WorldCom trial near conclusion


Bernard Ebbers, former CEO of WorldCom, enters Manhattan Federal court Thursday in New York. 
 (Associated Press / The Spokesman-Review)
Associated Press

NEW YORK — A lawyer for ex-WorldCom Inc. chief Bernard Ebbers turned his closing argument Thursday into a blistering attack on star prosecution witness Scott Sullivan, calling him a crafty liar with Broadway-worthy acting skills.

In a final plea to jurors to acquit Ebbers of fraud, lawyer Reid Weingarten laid the blame for WorldCom’s massive accounting fraud squarely on Sullivan, who served as chief financial officer under Ebbers.

He portrayed Sullivan, who has pleaded guilty in the case, as a mastermind of fraud who blamed Ebbers only in hopes the government will help him win a lighter prison sentence.

“He was more rehearsed on his direct testimony than the actor who plays Hamlet on Broadway,” Weingarten said. “It’s hard to come up with a script where a witness has a greater motive to lie.”

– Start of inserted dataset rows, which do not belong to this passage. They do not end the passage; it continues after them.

(* ===== verification/Ready.v ===== *)
(** * The kernel between two commands

    The invariant of the shell, with the blocks of both heaps, and what the
    calls a command makes do to it: each comes back, with a known result. *)

From S2P Require Import Prelude.
From S2P Require Import Mem.
From S2P Require Import Klib.
From S2P Require Import Machine.
From S2P Require Import Pmm.
From S2P Require Import Fmt.
From S2P Require Stack.
From S2P Require Import Panic.
From S2P Require Import Heap.
From S2P Require Import HeapSpec.
From S2P Require Import HeapOps.
From S2P Require Import HeapCalls.
From S2P Require Import HeapEnv.
From S2P Require Import Kmalloc.
From S2P Require Import Paging.
From S2P Require Import PagingSpec.
From S2P Require Import PagingOps.
From S2P Require Import AddressSpace.
From S2P Require Import Calm.
From S2P Require Import Payload.
From S2P Require Import BootMem.
From S2P Require Import Gdt.
From S2P Require Import Segments.
From S2P Require Import Idt.
From S2P Require Import Exceptions.
From S2P Require Import ProbeSpec.
From S2P Require Import Boot.
From S2P Require Import BootSpec.
From S2P Require Import Fixtures.
From S2P Require Import Os.
From S2P Require Import Shell.

Section Ready.
Context `{LK : LinkerOk}.

(** ** The invariant *)

(** The physical window of the kernel heap ends below the address that
    [fault kernel] writes to: 24 mb, on a machine of at most 96 mb.  It holds
    no frame of a guarded byte. *)
Definition window_ok (k : kernel) : Prop :=
  h_phys_end (k_heap k) - h_phys_base (k_heap k) <= 0x01800000 /\
  forall a, guarded a -> outside (k_heap k) (a / 4096).

(** What the guarded bytes hold. *)
Context {held : Z -> Z}.

(** The invariant, with the blocks of both heaps. *)
Definition ready (o : os) (kb vb : list block) : Prop :=
  heaps_ok (o_kernel o) kb vb /\ fixtures held (o_sys o) /\ window_ok (o_kernel o).
Definition prompt (o : os) : Prop := exists kb vb, ready o kb vb.

Lemma ready_ok o kb vb : ready o kb vb -> env_ok (o_sys o).
Proof. intros [Hh _]. exact (ho_env _ _ _ (hp_k _ _ _ Hh)). Qed.

Lemma ready_calm o kb vb s' : ready o kb vb -> calm (o_sys o) s' -> ready (with_osys s' o) kb vb.
Proof.
  intros (H1 & H2 & H3) Hc. split; [exact (heaps_calm _ _ _ _ H1 Hc)|].
  split; [|exact H3]. exact (fixtures_untouched held _ _ _ (fun _ _ => I) (ca_untouched _ _ Hc (fun _ => True)) H2).
Qed.


Lemma prompt_ready o kb vb : ready o kb vb -> prompt o.
Proof. intros Ho. by exists kb, vb. Qed.

Lemma with_osys_id o : with_osys (o_sys o) o = o.
Proof. by destruct o as [[] ? ? ? ?]. Qed.

(** ** Code that comes back *)

Definition surely {A} (c : M os A) (o : os) (Q : A -> os -> Prop) : Prop :=
  exists a o', c o = Done a o' /\ Q a o'.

Jurors are likely to get the case this morning.

On Wednesday, a federal prosecutor suggested that money, power and pressure — particularly $400 million in personal loans backed by WorldCom’s tumbling stock — led Ebbers, 63, to commit the fraud.

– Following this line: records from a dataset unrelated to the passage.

(** *** What [reboot] waits for *)

(** The answers of the controller that say it takes a command. *)
Definition idle (input : list Z) : nat := length (filter (fun v => Z.land v 2 = 0) input).

Lemma wait_8042_idle fuel : forall o, (length (o_input o) < fuel)%nat ->
  match wait_8042 fuel o with
  | Done _ o' => idle (o_input o) = S (idle (o_input o'))
  | OutOfFuel => idle (o_input o) = 0%nat
  | _ => False
  end.
Proof.
  induction fuel as [|fuel IH]; intros o Hf; [lia|]. cbn [wait_8042]. unfold bind, inb, idle.
  destruct (o_input o) as [|v rest]; [done|]. cbn [length] in Hf. rewrite filter_cons.
  destruct (Z.eqb_spec (Z.land v 2) 0) as [Hz|Hz]; cbn [negb].
  - by rewrite decide_True.
  - rewrite decide_False by done. exact (IH (mkOs (o_kernel o) (o_cpu o) (o_shift o) rest (In 100 v :: o_trace o)) ltac:(cbn; lia)).
Qed.

Lemma pulse_idle l : forall o,
  for_each l (fun _ : Z => o <- get ;; wait_8042 (S (length (o_input o))) ;; outb 0x64 0xfe) o = OutOfFuel ->
  (idle (o_input o) < length l)%nat.
Proof.
  induction l as [|i l IH]; intros o; cbn [for_each length]; [done|]. unfold bind, get, gets.
  pose proof (wait_8042_idle (S (length (o_input o))) o ltac:(lia)) as Hw.
  destruct (wait_8042 _ o) as [[] o'| | |]; [|done|done|].
  - intros Hl. apply IH in Hl. change (idle (o_input o') < length l)%nat in Hl. rewrite Hw. lia.
  - intros _. rewrite Hw. lia.
Qed.

Lemma reboot_waits r args o :
  prompt o -> cmd_reboot r args o = OutOfFuel -> (idle (o_input o) < 10)%nat.
Proof.
  intros Ho. unfold cmd_reboot.
  pose proof (orderly_print (mkLeave false true) (bytes "rebooting" ++ newline) o Ho) as Hp.
  assert (exists o1, print (bytes "rebooting" ++ newline) o = Done tt o1 /\ o_input o1 = o_input o)
    as (o1 & E1 & Hin).
  { unfold print, in_sys, zoom, printk. eexists. split; reflexivity. }
  unfold safely in Hp. rewrite E1 in Hp. rewrite (bind_Done _ _ _ _ _ E1). rewrite <- Hin.
  pose proof (orderly_pulse (mkLeave true true) eq_refl o1 Hp) as Hl.
  pose proof (pulse_idle (seqZ 0 10) o1) as Hi. change (length (seqZ 0 10)) with 10%nat in Hi.
  unfold bind at 1. unfold safely in Hl. destruct (for_each _ _ o1) as [[] o2| | |];
    [|discriminate|discriminate|auto].
  intros E. pose proof (orderly_reset (mkLeave false true) r [] eq_refl o2 Hl) as Hr.
  unfold safely in Hr. unfold cmd_halt in E, Hr. cbn [may_wait] in Hr. by rewrite E in Hr.
Qed.


(** ** The allocator, called from the shell *)

(** Code that comes back to the invariant is orderly. *)
Lemma orderly_surely {A} w (c : M os A) (Q : A -> os -> Prop) :
  (forall o, prompt o -> surely c o Q) -> (forall a o, Q a o -> prompt o) -> orderly w c.
Proof.
  intros Hc HQ o Ho. destruct (Hc o Ho) as (a & o' & E & H'). eapply safely_Done; [exact E|by eapply HQ].
Qed.

Lemma orderly_alloc w args : orderly w (cmd_alloc args).
Proof. apply (orderly_surely w _ (verdict held)); [intros o Ho; by apply alloc_verdict|by intros a o []]. Qed.

Lemma orderly_stats w (virtual : bool) :
  orderly w (in_kernel (if virtual then virtual_stats else kernel_stats)).
Proof.
  apply (orderly_surely w _ (fun _ => prompt)); [|done]. intros o (kb & vb & Ho). apply (surely_stats Ho).
  intros st s' _ Ho'. by eapply prompt_ready.
Qed.

Lemma orderly_kernel {A} w (f : kernel -> A) : orderly w (in_kernel (gets f)).
Proof. intros o Ho. by apply (prompt_kernel o). Qed.

Lemma orderly_sys_gets {A} w (f : sys -> A) : orderly w (in_sys (gets f)).
Proof. apply orderly_looks, looks_gets. Qed.

Lemma orderly_mem w args : orderly w (cmd_mem args).
Proof.
  unfold cmd_mem, get_ram, heap_window. apply orderly_bind; [apply orderly_kernel|intros ram].
  apply orderly_bind; [apply orderly_kernel|intros window]. apply orderly_bind; [apply orderly_print|intros _].
  apply orderly_bind; [auto with kfs|intros _]. apply orderly_bind; [apply orderly_sys_gets|intros p].
  do 4 (apply orderly_bind; [apply orderly_print|intros _]).
  apply orderly_bind; [exact (orderly_stats w false)|intros st]. apply orderly_bind; [apply orderly_report|intros _].
  apply orderly_bind; [exact (orderly_stats w true)|intros st']. apply orderly_report.
Qed.

(** ** The shell *)

Section Shell.
Context (r : regs).

(** The commands that may stop the processor; only [reboot] waits. *)
Definition STOPPING : list (list Z) := map bytes ["fault"; "panic"; "reboot"; "halt"]%string.

Definition leave_of (name : list Z) : leave :=
  mkLeave (bool_decide (name = bytes "reboot")) (bool_decide (name ∈ STOPPING)).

But Weingarten told jurors that when he heard the government closing argument, “I thought I was in the wrong courtroom.”

He noted that, as Bank of America issued one margin call after another on the loans because of the falling stock price, WorldCom stepped in to guarantee the loans — taking the pressure off the CEO.

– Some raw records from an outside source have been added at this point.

(* ===== verification/Power.v ===== *)
(** * The system from the loader on

    [_start] of boot.asm and [kmain] of lib.rs put together: the processor
    runs the entry code until it calls [kmain], which takes its two arguments
    from the stack. *)

From S2P Require Import Prelude.
From S2P Require Import Mem.
From S2P Require Import Machine.
From S2P Require Import Multiboot.
From S2P Require Import Pmm.
From S2P Require Import Fmt.
From S2P Require Import Heap.
From S2P Require Import Kmalloc.
From S2P Require Import PagingSpec.
From S2P Require Import PagingOps.
From S2P Require Import BootMem.
From S2P Require Import Start.
From S2P Require Import Gdt.
From S2P Require Import Idt.
From S2P Require Import Exceptions.
From S2P Require Import ProbeSpec.
From S2P Require Import BootSpec.
From S2P Require Import Os.
From S2P Require Import Kmain.
From S2P Require Import Prompt.
From S2P Require Import Startup.

(** The rest of the system, on the machine and the stack of the processor. *)
Definition enter (x : core) (o : os) : os :=
  with_osys (mkSys (x_machine x) (s_pmm (o_sys o)) (s_vga (o_sys o)) (s_oops (o_sys o)) (x_regs x ESP)) o.

(** The arguments of a C function: above the return address. *)
Definition arguments : M core (Z * Z) :=
  esp <- gets (fun x => x_regs x ESP) ;;
  first <- on_x (xload32 (esp +u 4)) ;;
  second <- on_x (xload32 (esp +u 8)) ;;
  ret (first, second).

Section Power.
Context {L : Linker} {AS : Assembled} (r : regs).

(** [steps] bounds the entry code.  [Done] is a [kmain] that returned, to the
    loop [.hang] of boot.asm.  Code that is not boot.asm's has no meaning
    here: it counts as a fault. *)
(** boot.asm 38-79: _start, higher_half *)
Definition power_on (steps fuel turns : nat) (x : core) : M os unit := fun o =>
  match run_code steps x with
  | Done (Calls target) x =>
      if target =? kmain_at then
        match arguments x with
        | Done (magic, info) x => kmain r fuel turns magic info (enter x o)
        | Fault addr error x => Fault addr error (enter x o)
        | Halted x => Halted (enter x o)
        | OutOfFuel => OutOfFuel
        end
      else Fault target 0 (enter x o)
  | Done _ x => Fault (x_eip x) 0 (enter x o)
  | Fault addr error x => Fault addr error (enter x o)
  | Halted x => Halted (enter x o)
  | OutOfFuel => OutOfFuel
  end.

End Power.

Section PowerOn.
Context `{LK : LinkerOk} `{AS : Assembled} {AK : AssembledOk}.

(** The statics of the image, as compiled. *)
Record statics (o : os) : Prop := {
  st_pmm : s_pmm (o_sys o) = pmm_zero;
  st_heaps : k_heap (o_kernel o) = KERNEL_HEAP /\ v_heap (o_kernel o) = VIRTUAL_HEAP;
}.

(** What the loader leaves in memory: its structure and map below 1 mb, and
    the image. *)
Record loaded_image (info : Z) (es : list entry) (x : core) : Prop := {
  li_left : loader_left BOOT_MAGIC info x;
  li_map : loaded_low (m_ram (x_machine x)) info es;
  li_stubs : stubs_in (x_machine x);
}.

(** Bytes the entry code leaves alone. *)
Lemma spared_bytes magic info x x' a :
  entered magic info x x' -> a < at_phys kernel_readonly_end ->
  pread8 (m_ram (x_machine x')) a = pread8 (m_ram (x_machine x)) a.
Proof.
  intros He Ha. destruct lk_pages as ((A1 & A2 & _) & (B1 & B2 & _) & _), lk_readonly as [R1 _], lk_stack as (L1 & _ & _).
  destruct as_stack as (S1 & _). apply (en_bytes _ _ _ _ He).
  - unfold off_tables, boot_dir, boot_low, at_phys in *. dlia.
  - unfold pushed, at_phys in *. lia.
Qed.

Lemma arguments_spec magic info x x' :
  entered magic info x x' ->
  exists m, arguments x' = Done (magic, info) (with_xmachine m x') /\ early (fun _ => False) (x_machine x') m.
Proof.
  intros He. pose proof (en_boot _ _ _ _ He) as Hm.
  assert (paging_on (x_machine x') = true) as Hp.
  { unfold paging_on. by rewrite (en_cr0 _ _ _ _ He), Z.lor_spec, orb_true_r. }
  destruct (stack_slot 8) as (_ & W1 & A1 & P1 & _); [lia|done|].
  destruct (stack_slot 4) as (_ & W2 & A2 & P2 & _); [lia|done|].
  pose proof (early_touch (fun _ => False) _ _ Hm (windowed_u32 _ W1)) as S1.
  pose proof (early_touch (fun _ => False) _ _ (ea_ok _ _ _ S1) (windowed_u32 _ W2)) as S2.
  assert (paging_on (touch (stack_top - 8) (x_machine x')) = true) as Hp1.
  { unfold paging_on in *. by destruct (ea_regs _ _ _ S1) as (-> & _). }
  eexists. split; [|exact (early_trans _ _ _ _ S1 S2)].
  unfold arguments, bind, gets, on_x, zoom, xload32. rewrite Hp, (en_esp _ _ _ _ He).
  replace (stack_top - 12 + 4) with (stack_top - 8) by lia. replace (stack_top - 12 + 8) with (stack_top - 4) by lia.
  rewrite !wrap32_small by (by apply windowed_u32).
  rewrite (boot_load32 _ _ Hm W1) by dlia. cbn [x_machine with_xmachine].
  rewrite Hp1, (boot_load32 _ _ (ea_ok _ _ _ S1) W2) by dlia.
  rewrite P1, P2, touch_ram, (en_magic _ _ _ _ He), (en_info _ _ _ _ He). reflexivity.
Qed.

Lemma entered_handover info es x x' m o :
  loaded_image info es x -> statics o -> entered BOOT_MAGIC info x x' -> early (fun _ => False) (x_machine x') m ->
  handover (enter (with_xmachine m x') o) info es.
Proof.
  intros [_ Hl Hs] [So1 So2] He Hm. destruct lk_start as [L1 _], lk_code as [L2 L3], lk_table as (_ & T2 & T3).
  assert (forall a, a < at_phys kernel_readonly_end -> pread8 (m_ram m) a = pread8 (m_ram (x_machine x)) a) as Hb.
  { intros a Ha. rewrite (early_pread8 _ _ _ Hm). by apply (spared_bytes _ _ _ _ _ He). }
  split.
  - split; [apply Hm|exact So1|exact So2].
  - eapply loaded_low_same; [|exact Hl]. intros a Ha. apply Hb. unfold at_phys. lia.
  - intros v stub Hv. rewrite <- (Hs v stub Hv). assert (v < 32)%nat by (by apply lookup_lt_Some in Hv).
    apply (pread32_same _ _ _ (at_phys isr_table) (at_phys kernel_readonly_end)); [|lia|unfold at_phys in *; lia].
    intros y Hy. apply Hb. lia.
Qed.

(** C1: The system never takes a fault it does not handle.  A multiboot loader
    left the image, its structure and a map below 1 mb that describes some
    RAM, at most 96 mb, in regions ending two pages or more below 4 gb.  From
    the first instruction of boot.asm, whatever the ports answer, the entry code
    calls [kmain] with the two values the loader left.  [kmain] stops the
    processor when no run of free frames holds the smallest kernel heap; else
    it reaches the prompt, and given any number of lines to run it is about to
    read the next one, or reading one while the keyboard controller's answers
    hold no Enter, or running [reboot] while fewer than ten of these answers
    are ready, or it was stopped by one of [fault], [panic], [reboot] and
    [halt].  It never returns to boot.asm. *)
Theorem power_on_never_faults r fuel info es x o :
  loaded_image info es x -> statics o -> (length es < fuel)%nat ->
  ram_count (map_ram es) <> 0 -> usable_ram (map_ram es) -> 0 <= ram_usable (map_ram es) <= 0x06000000 ->
  exists x1 x2, run_code 4118 x = Done (Calls kmain_at) x1 /\ arguments x1 = Done (BOOT_MAGIC, info) x2 /\
  (((exists o', forall turns, power_on r 4118 fuel turns x o = Halted o') /\ no_window es) \/
   (exists o1, bring_up fuel BOOT_MAGIC info (enter x2 o) = Done tt o1 /\
      forall turns, stands r o1 turns (power_on r 4118 fuel turns x o))).
Proof.
  intros Hi Hs Hf Hc Hu Hram. destruct (start_spec _ _ _ (li_left _ _ _ Hi)) as (x1 & E1 & He).
  destruct (arguments_spec _ _ _ _ He) as (m & E2 & Hm).
  exists x1, (with_xmachine m x1). split; [exact E1|]. split; [exact E2|].
  pose proof (entered_handover info es x x1 m o Hi Hs He Hm) as Ho.
  assert (forall turns, power_on r 4118 fuel turns x o =
    kmain r fuel turns BOOT_MAGIC info (enter (with_xmachine m x1) o)) as Hp.
  { intros turns. unfold power_on. by rewrite E1, Z.eqb_refl, E2. }
  destruct (kmain_stands r fuel info es (enter (with_xmachine m x1) o) Ho) as [((o' & Hk) & Hn)|(o1 & Hb & Hk)]; try done.
  - change (s_esp (o_sys (enter (with_xmachine m x1) o))) with (x_regs x1 ESP). rewrite (en_esp _ _ _ _ He).
    destruct as_stack as (S1 & _), lk_stack as (_ & _ & S3), lk_end. lia.
  - left. split; [|exact Hn]. exists o'. intros turns. rewrite Hp. exact (Hk turns).
  - right. exists o1. split; [exact Hb|]. intros turns. rewrite Hp. exact (Hk turns).
Qed.

End PowerOn.

(** ** A witness *)

Lemma demo_loaded_image : @loaded_image demo_linker demo_assembled 0x9000 demo_entries (demo_core demo_ram).
Proof.
  split; [exact (demo_loader_left demo_ram demo_ram_bss)| |].
  - split; [split; vm_compute; repeat split; discriminate|]. vm_compute. repeat split; discriminate.
  - apply demo_stubs_in. by_decide.
Qed.

(** This machine has room for the heap. *)
Lemma power_on_never_faults_witness :
  exists x o1, @run_code demo_linker demo_assembled 4118 (demo_core demo_ram) = Done (Calls 0xC0102000) x /\
    @stands demo_linker demo_regs o1 7
      (@power_on demo_linker demo_assembled demo_regs 4118 4 7 (demo_core demo_ram) demo_start).
Proof.
  destruct (@power_on_never_faults demo_linker demo_linker_ok demo_assembled demo_assembled_ok demo_regs 4 0x9000
    demo_entries (demo_core demo_ram) demo_start demo_loaded_image) as (x1 & x2 & E1 & _ & [[_ Hn]|(o1 & _ & Hk)]).
  - split; [reflexivity|split; reflexivity].
  - by_decide.
  - by_decide.
  - exact demo_usable.
  - by_decide.
  - exact (demo_room _ Hn).
  - exists x1, o1. split; [exact E1|]. exact (Hk 7%nat).
Defined.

If Ebbers had wanted to cook the books, Weingarten said, “the first thing you would do is dump your stock.” Ebbers did not sell — and even bought WorldCom stock after he resigned as CEO in April 2002. WorldCom later sought bankruptcy protection and emerged as MCI Inc.

Weingarten also went after another key government witness, former WorldCom controller David Myers, who claimed Ebbers apologized to him in October 2000, at the start of the fraud, for what accountants had been forced to do.

The defense lawyer said Myers was similarly trying to avoid prison time. He also called Myers a “puppy dog” for Sullivan, and said the pair had a history of “playing with the numbers” dating to 1997.

“When it comes to Sullivan and Myers doing their thing, you won’t see any CC’s to Bernie Ebbers,” Weingarten said, referring to e-mails between the two. Of the supposed apology, he said, “Myers just made it up.”

But Weingarten reserved his strongest rhetoric for Sullivan, the only government witness to directly link Ebbers to the fraud.

He described Sullivan as a brilliant, highly respected accountant who became drunk on his own power — and compared his zeal for falsifying the numbers to his admitted past use of cocaine.

Weingarten ticked off a series of what he called lies in Sullivan’s testimony and contradictions with the testimony of other witnesses and documents that were produced as evidence.

In a rebuttal statement — the government’s final argument to jurors — prosecutor David Anders sought to bolster Sullivan’s credibility, admitting Sullivan had lied in the past but saying he had come clean.

“Scott Sullivan was a candid and forthright witness. He was never evasive in answering any questions,” Anders said. “He has one motive here, and that’s to tell the truth.”